A Sculptural Cliffside Garden With Waterfront Views In Palm Beach

Perched on a cliffside in Sydney’s Northern Beaches, the undulating garden of this coastal home creates two equally incredible outlooks from different vantage points.

On one side, the vibrant landscaping by Pepo Botanic Design helps enhance the property’s amazing waterfront views, with a pool and a yoga deck built into the site. But from the bottom of the hill, you can look back and enjoy the sculptural garden, which perfectly frames the architectural abode.

Christina Karras

Outcrop House is nestled into the hillside in Palm Beach, Sydney. Photo – Nick Bowers

The house was designed by Peter Stutchbury Architecture, with landscaping by Pepo Botanic Design. Photo – Nick Bowers

Clusters of Casuarina Glauca also known as ‘Green Wave’ (Casuarina She-Oaks), have been shaped into sculptural hedges to mimic the rocky landforms. Photo – Nick Bowers

There’s also a pool encased in concrete overlooking the water! Photo – Nick Bowers

A winding garden path breaks up the grassy coverings and shrubs that envelop the hillside. Photo – Nick Bowers

Whimsical sculptures are also embedded into the site. Photo – Nick Bowers

Photo – Nick Bowers

And the view of the abundant landscaping from below is just as good as the ocean outlook above! Photo – Nick Bowers

Photo – Nick Bowers

Christina Karras
9th of December 2022

Pepo Botanic Design director Nicola Cameron looked to a garden on the other side of the Pacific Ocean for inspiration when starting work on this serene coastal garden at Outcrop House, in Palm Beach.

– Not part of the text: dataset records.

Open Scope string_scope.
Open Scope Z_scope.

Section Alone.
Context `{Postgres} {W : Type} `{Deployment W} (rt : Runtime W) (r : Relay W).
Context `{!LawfulExecutor eq (exec (store r))}.
Context `{!LawfulPublisher eq (pub r)} `{!LawfulRuntime eq rt}.

Let limit (m : Message) : Z := attempt_limit r m.

(** ** One statement *)

Lemma call_some st w w' d :
  call eq st w w' (Some d) →
  ∃ e, stmt_ready e (sys_of w) ∧ exec_stmt e st (db_of w) = SqlOk d ∧ db_of w' = d_db d.
Proof.
  inversion 1 as [e s s' d' Hs [Hrd Hadv _] Hex Hs'| |]; subst s s' d'. exists e. split_and!; try done.
  unfold db_of, sys_of in *. rewrite Hadv. simpl. unfold after_stmt. by rewrite Hex.
Qed.

(** Computations that send nothing leave the table alone. *)
Definition same_table (w w' : W) : Prop := sys_of w' = sys_of w.
#[export] Instance same_table_refl : Reflexive same_table.
Proof. by intros w. Qed.
#[export] Instance same_table_trans : Transitive same_table.
Proof. unfold same_table. intros w1 w2 w3. congruence. Qed.

Lemma same_server w w' : server_of w = server_of w' → same_table w w'.
Proof. intros E. unfold same_table, sys_of. by rewrite E. Qed.

Lemma same_table_tolerates P : tolerates eq same_table P.
Proof. intros w w' o E _ _. by apply same_server. Qed.

Lemma same_table_db w w' : same_table w w' → db_of w' = db_of w.
Proof. unfold same_table, db_of. by intros ->. Qed.

(** ** Completions *)

Definition cause_text (outcome : option err) : string :=
  match outcome with Some e => Error e | None => EmptyString end.

(** Message [m] was still claimed when a completion recorded [outcome] for it. *)
Definition recorded (outcome : option err) (m : Message) (w w' : W) : Prop :=
  ∃ e row delay,
    rows (db_of w) !! ID m = Some row ∧ live_row (e_clk e) m row ∧
    rows (db_of w') !! ID m =
      Some (finish_row e (verdict (limit m) outcome m) (null_text (cause_text outcome)) delay
              (ClearPayloadOnComplete (set r)) row) ∧
    (verdict (limit m) outcome m = StatusPending →
     ∃ x b rnd d, outcome = Some x ∧ sBackoff (set r) = Some b ∧ b rnd (Attempts m) = Ok d ∧
       delay = retry_delay d (errors_As as_retry x)).

(** Every message of [ms] got its outcome, and no other row changed. *)
Definition settled_to (f : Message → option err) (ms : list Message) (w w' : W) : Prop :=
  (∀ m, m ∈ ms → recorded (f m) m w w') ∧
  (∀ id, id ∉ map ID ms → rows (db_of w') !! id = rows (db_of w) !! id).

Lemma recorded_lookup o m w1 w1' w2 w2' :
  rows (db_of w1) !! ID m = rows (db_of w2) !! ID m →
  rows (db_of w1') !! ID m = rows (db_of w2') !! ID m →
  recorded o m w1 w1' → recorded o m w2 w2'.
Proof.
  intros E1 E2 (e & row & delay & ? & ? & ? & ?). exists e, row, delay.
  split_and!; [congruence|done|congruence|done].
Qed.

Lemma settled_to_nil f w w' : same_table w w' → settled_to f [] w w'.
Proof.
  intros E%same_table_db. split; [by intros m ?%not_elem_of_nil|]. by rewrite E.
Qed.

‘We were very inspired by the work of Chilean landscape designer Juan Grimm,’ Nicola says. ‘We saw him speak at a conference in Melbourne and his own garden at Los Vilos in Chile was a key reference when approaching this design.’

Despite being more than 11,000km away from each other, the two projects shared a number of similarities – namely being their cliffside location. But Outcrop House’s rocky and steep position came with its own set of complications, including being completely exposed to the harsh coastal elements, and persistent weeds hidden among the existing planting, which had to be continually removed.

‘Our goal was to create a garden that would act as habitat for native birds and wildlife,’ she says. ‘This meant incorporating more ground cover and lower-lying plants, which prevents larger predatory birds preying on smaller creatures below. Aesthetically, this was also ideal as our clients requested that any planting enhance the view rather than obstructing it.’

They chose native varieties that are environmentally sensitive to help to stabilise the hillside and prevent erosion. Doryanthes excelsa (Gymea Lily), Rhagodia spinescens (Spiny Saltbush) and clusters of Casuarina glauca or ‘Green Wave’ (Casuarina She-Oaks) have been cleverly shaped into balls to mimic the rocky landforms and undulating landscape.

‘As the plants have grown, we’ve shaped and formed them for aesthetic, framing the stunning ocean views with a balancing combination of texture and foliage – everything is connected,’ Nicola explains.

Their careful design and ongoing maintenance has turned the rocky outcrop overlooking Whale Beach into a total sanctuary, with a pool, garden sculptures and vertical steel rods beside pathways leading down to a yoga deck.

‘The ocean views are spectacular but I love to stand at the bottom of the garden and look back up the hill towards the house,’ Nicola adds. ‘From this vantage point you can take in the sculpted balls of bright green, which contrast so beautifully with the dark grey, less structured forms of the Westringia, providing a perfect counterpoint to the bold, modern lines and soaring architecture of the house.’